前回、製塩場を見学したのは8年くらい前でした。その時に比べると、製塩場全体、海の精の会社そのものが若返って発展されたような感じです。まるで「還暦」を越えて、新たな命を得て、生まれ変わったような印象を受けました。
海の精はいわゆる「自然海塩」と呼ばれる塩メーカーの中では老舗中の老舗。世間では、とかく安定すると守りに入り、余計なことはそれ以上したがらない企業が多いと思うのですが、海の精の場合はそこが違っていて、新しいことに挑戦しようという雰囲気が、みなぎっていてとても衝撃的でした。

久しぶりにお会いする村上代表の、塩に対する姿勢や熱い想いは、まったく色あせることなく、より鮮明に目指すゴールをはっきり見すえておられる気がしました。 このような姿勢が根本にあって、それが塩の作り方や塩そのものに反映されていることが良く分かりました。そして、どうしたら全社的に、こんなふうに前向きで、しっかりした意識や目標を皆さんに持ってもらい、それを維持していけるのか、インタビューを受ける私のほうがくわしく聞いてみたいなって思いました。 見学を通じて本当に元気をいただきました。ぜひ、よりたくさんの人に来て、見ていただけたらいいと思いました。元気をもらった、それだけではなく真の経営のあり方も学ばせていただいた、そんな有意義な一日になりました。

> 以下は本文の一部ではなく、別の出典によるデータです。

(* ===== verification/TransferSpec.v ===== *)
(** The properties of transfers, over any network that implements the interface
    [RemoteFiles]. *)
From S2P Require Import Prelude Message PlainCodec GoStd GoHash OS MemFS Chunk Auth FdCache Hoare Server ServerData Demo Client Prog Pool PoolSpec Resume Transfer Remote TransferInv DownloadInv TransferEnds ServerLink TransferExec.
From Stdlib Require Import Strings.Byte.

Section Upload.
  Context `{Transport, !Ctx, GzipOk, SecretBoxOk, RandOk, JsonOk, TempDir, OSLaws}.
  Context (key : option (list byte)) {RF : RemoteFiles key}.

(** The local machine before an upload of the [d] bytes of [src], as [os.Stat] gave
    [info]; the temporary name of the resume state is not the source. *)
Record upload_ready (src target : string) (info : FileInfo) (d : list byte) (x : xfer) : Prop := {
  ur_net : net_ok key (x_net x);
  ur_key : cc_encryptionKey (x_cc x) = key;
  ur_src : ∃ i, at_path (x_w x) src = Some i ∧ idata (x_w x) i = Some d
           ∧ at_path (x_w x) (stateFilePath src target +:+ ".tmp") ≠ Some i;
  ur_size : fi_Size info = zlen d;
  ur_len : is_i64 (zlen d);
}.

(** The chunks that a resume state lists are on the server. *)
Definition resume_right (target : string) (d : list byte) (chunkSize : Z) (rs : option resumeState) (x : xfer) : Prop :=
  ∀ s off (j : nat), rs = Some s → off ∈ r_completedSet s → off <= Z.of_nat j < off + chunkSize →
    (j < length d)%nat → right_at key d target x j.

Definition loaded_state (src target : string) (info : FileInfo) (chunkSize batch : Z) (x : xfer) : option resumeState :=
  snd (run_alone (loadResumeState src target (fi_Size info) chunkSize batch) (x_w x)).

Lemma division fuel size chunkSize cs : 0 < chunkSize → is_i64 chunkSize → 0 <= size → is_i64 size →
  chunks fuel size chunkSize 0 = Some cs → tiles chunkSize 0 cs size.
Proof.
  intros Hc Hc64 Hs Hs64. unfold chunks. rewrite Z.sub_0_r, i64_id by done. intros Hch.
  apply chunk_loop_some in Hch; try done; lia.
Qed.

Lemma tiles_chunks_in k cs d : tiles k 0 cs (zlen d) → chunks_in d cs.
Proof.
  intros Ht. split.
  - intros c Hc. destruct (tiles_bounds _ _ _ _ _ Ht Hc) as (? & ? & _ & ?). done.
  - intros c c' Hc Hc'. by eapply tiles_offsets.
Qed.

(** The state [uploadFile] enters [processChunks] with. *)
Lemma upload_enters src target info chunkSize batch d x x1 sfd k cs :
  upload_ready src target info d x →
  resume_right target d chunkSize (loaded_state src target info chunkSize batch x) x →
  run_alone (upload_start src target info chunkSize batch) x = (x1, Ok sfd) →
  tiles chunkSize k cs (zlen d) →
  after_create (remote key (x_net x) target) (remote key (x_net x1) target) (zlen d)
  ∧ ∃ i fresh, up_inv key d i sfd target (remote key (x_net x1) target) src fresh cs x1
    ∧ (loaded_state src target info chunkSize batch x = None → fresh = true).
Proof.
  intros [Hn Hkey (i & Hi & Hd & Htmp) Hsz H64] Hres Hst Ht.
  destruct (upload_start_run key _ _ _ _ _ _ _ _ Hn Hst) as (Hn1 & Hk1 & Hrs & Hsame & (i' & Hi' & Hh) & Hac & Hrem).
  rewrite Hi in Hi'. injection Hi' as <-. rewrite Hsz in Hac. split; [done|].
  fold (loaded_state src target info chunkSize batch x) in Hrs, Hrem.
  exists i, (bool_decide (loaded_state src target info chunkSize batch x = None)).
  split; [|intros ->; done]. split; try done.
  - congruence.
  - by rewrite (sf_data _ _ Hsame).
  - intros s Hs. rewrite (sf_path _ _ Hsame). unfold tmp_path. rewrite Hrs in Hs.
    by rewrite (load_path _ _ _ _ _ _ _ Hs).
  - unfold tail_same. by destruct (remote key (x_net x1) target).
  - rewrite bool_decide_eq_true. intros Hf. split; [congruence|]. by rewrite (sf_path _ _ Hsame).
  - intros s c Hs Hc Hin j Hj. rewrite Hrs in Hs. destruct (tiles_bounds _ _ _ _ _ Ht Hc) as (_ & _ & Hle & Hlt).
    destruct (Hres s (fst c) j Hs Hin) as (r & Hr & Hrj); [lia|unfold zlen in Hlt; lia|].
    exists r. split; [|done]. rewrite Hrem; [done|]. by rewrite Hs.
Qed.

(** The remote file, byte by byte. *)
Lemma whole_file d o r : (∀ j, (j < length d)%nat → r !! j = d !! j) → tail_same d (Some r) (Some o) →
  r = d ++ drop (length d) o.
Proof.
  intros Hd Ht. apply list_eq. intros j. destruct (decide (j < length d)%nat) as [Hj|Hj].
  - by rewrite lookup_app_l, Hd.
  - rewrite lookup_app_r, lookup_drop by lia. rewrite (Ht j) by lia. f_equal. lia.
Qed.

(** The upload, from the state of the machine to the remote file. *)
Lemma upload_sends src target info d chunkSize batch maxRetries sha algo x x' :
  upload_ready src target info d x →
  resume_right target d chunkSize (loaded_state src target info chunkSize batch x) x →
  0 < chunkSize → is_i64 chunkSize → 0 <= maxRetries → d ≠ [] →
  uploadFile src target info chunkSize batch maxRetries sha algo x None x' →
  ctx_Err (x_net x') = None →
  remote key (x_net x') target = Some (d ++ drop (length d) (default [] (remote key (x_net x) target))).
Proof.
  intros Hready Hres Hc Hc64 Hm Hne Hup Hctx. unfold uploadFile in Hup.
  destruct (run_alone (upload_start _ _ _ _ _) x) as [x1 [sfd|e]] eqn:Hst; [|by destruct Hup].
  destruct Hup as (err & x2 & (fuel & cs & Hch & Hrun) & Hfin).
  pose proof (ur_size _ _ _ _ _ Hready) as Hsz. pose proof (ur_len _ _ _ _ _ Hready) as H64. rewrite Hsz in Hch.
  pose proof (division _ _ _ _ Hc Hc64 (zlen_nonneg d) H64 Hch) as Ht.
  destruct (upload_enters _ _ _ _ _ _ _ _ _ _ _ Hready Hres Hst Ht) as (Hac & i & fresh & HI & _).
  pose proof (tiles_chunks_in _ _ _ Ht) as Hin.
  destruct (up_pool key d i sfd target _ src fresh cs Hin maxRetries algo _ _ _ _ Hm (tiles_nodup _ _ _ _ Ht) HI Hrun) as [HI2 Hall].
  destruct (upload_finish_run key _ _ _ _ _ _ _ (ui_net _ _ _ _ _ _ _ _ _ _ HI2) Hfin) as (-> & Hr & Hcx & _).
  assert (ctx_Err (x_net x2) = None) as Hctx2.
  { destruct (ctx_Err (x_net x2)) as [e|] eqn:E; [|done]. destruct Hcx as [e' He']; [by exists e|congruence]. }
  specialize (Hall eq_refl Hctx2).
  assert (∀ j, (j < length d)%nat → right_at key d target x2 j) as Hright.
  { intros j Hj. destruct (tiles_cover _ _ _ _ (Z.of_nat j) Ht) as (c & Hcc & Hjc); [unfold zlen; lia|].
    exact (Hall c Hcc j Hjc). }
  destruct (Hright 0%nat) as (r & Hr2 & _); [destruct d; [done|simpl; lia]|].
  pose proof (ui_tail _ _ _ _ _ _ _ _ _ _ HI2) as Htail. rewrite Hr, Hr2. f_equal. rewrite Hr2 in Htail.
  assert (∀ j, (j < length d)%nat → r !! j = d !! j) as Hrd.
  { intros j Hj. destruct (Hright j Hj) as (r' & Hr' & Hj'). congruence. }
  destruct Hac as [Heq|[Hnone Hzero]].
  - rewrite <- Heq. destruct (remote key (x_net x1) target) as [o|]; [|done]. by apply whole_file.
  - rewrite Hnone. rewrite Hzero in Htail. rewrite (whole_file d _ r Hrd Htail). simpl. f_equal.
    rewrite drop_ge, drop_nil; [done|]. rewrite length_replicate. unfold zlen. lia.
Qed.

今回はホールフードスクールのみなさんと一緒にお越しいただきました。

マクロビオティックに衝撃! 導かれるようにアメリカへ

大学卒業後、商社に就職しましたが、ほどなくその会社には自分が一人の人としてではなく、単なる「駒」としてしか扱ってもらえないことが分かり、退職を決意しました。
一人で生きてゆくためにも「手に職をつけたい。自分を表現できる何かを持ちたい。」って思いました。働きながら夜間のメーキャップアーティストの専門学校に通った後、上京しましたが、望んでいたメーキャップの仕事はなく、販売員として化粧品会社に就職しました。 そこでお客様から、「私、マクロビオティックの勉強したいの。リマ・クッキングスクールっていうのがあるんだけど、あなたも一緒に行かない?」と誘われました。興味を引かれ、お付き合いすることに決めましたが、通うからにはまず予習をと思い、「マクロビオティック」の本を読み始めました。
それまで生きてきて、自分の心の中にストンとストレートに入ってきたものは何ひとつなかったのに、学び始めてすぐに「すばらしい!」と衝撃を受け、「マクロビオティックは間違いない!」と確信しました。こんな素敵なものを世界に広めてこられた桜沢先生(桜沢如一=マクロビオティックの創始者)は本当にすばらしい方だと思いました。

けれど、1年くらい通ううちに、私が思い描いていたマクロビオティックの考え方やあり方と、実際の料理教室との間に微妙にギャップが生まれてきました・・・。
悩んでいたその時、「タカコさん、アメリカへ行きなよ」と言ってくれた方がいました。
行ってみたいけどお金も無いしツテも無し、なんて思いあぐねていると・・その方が、「友人がBlue In’s(ブルーアイリス)というレストランをしているから訪ねていくといいよ」と連絡先を書いた紙切れをくれたので、ただそれだけを頼りに渡米しました。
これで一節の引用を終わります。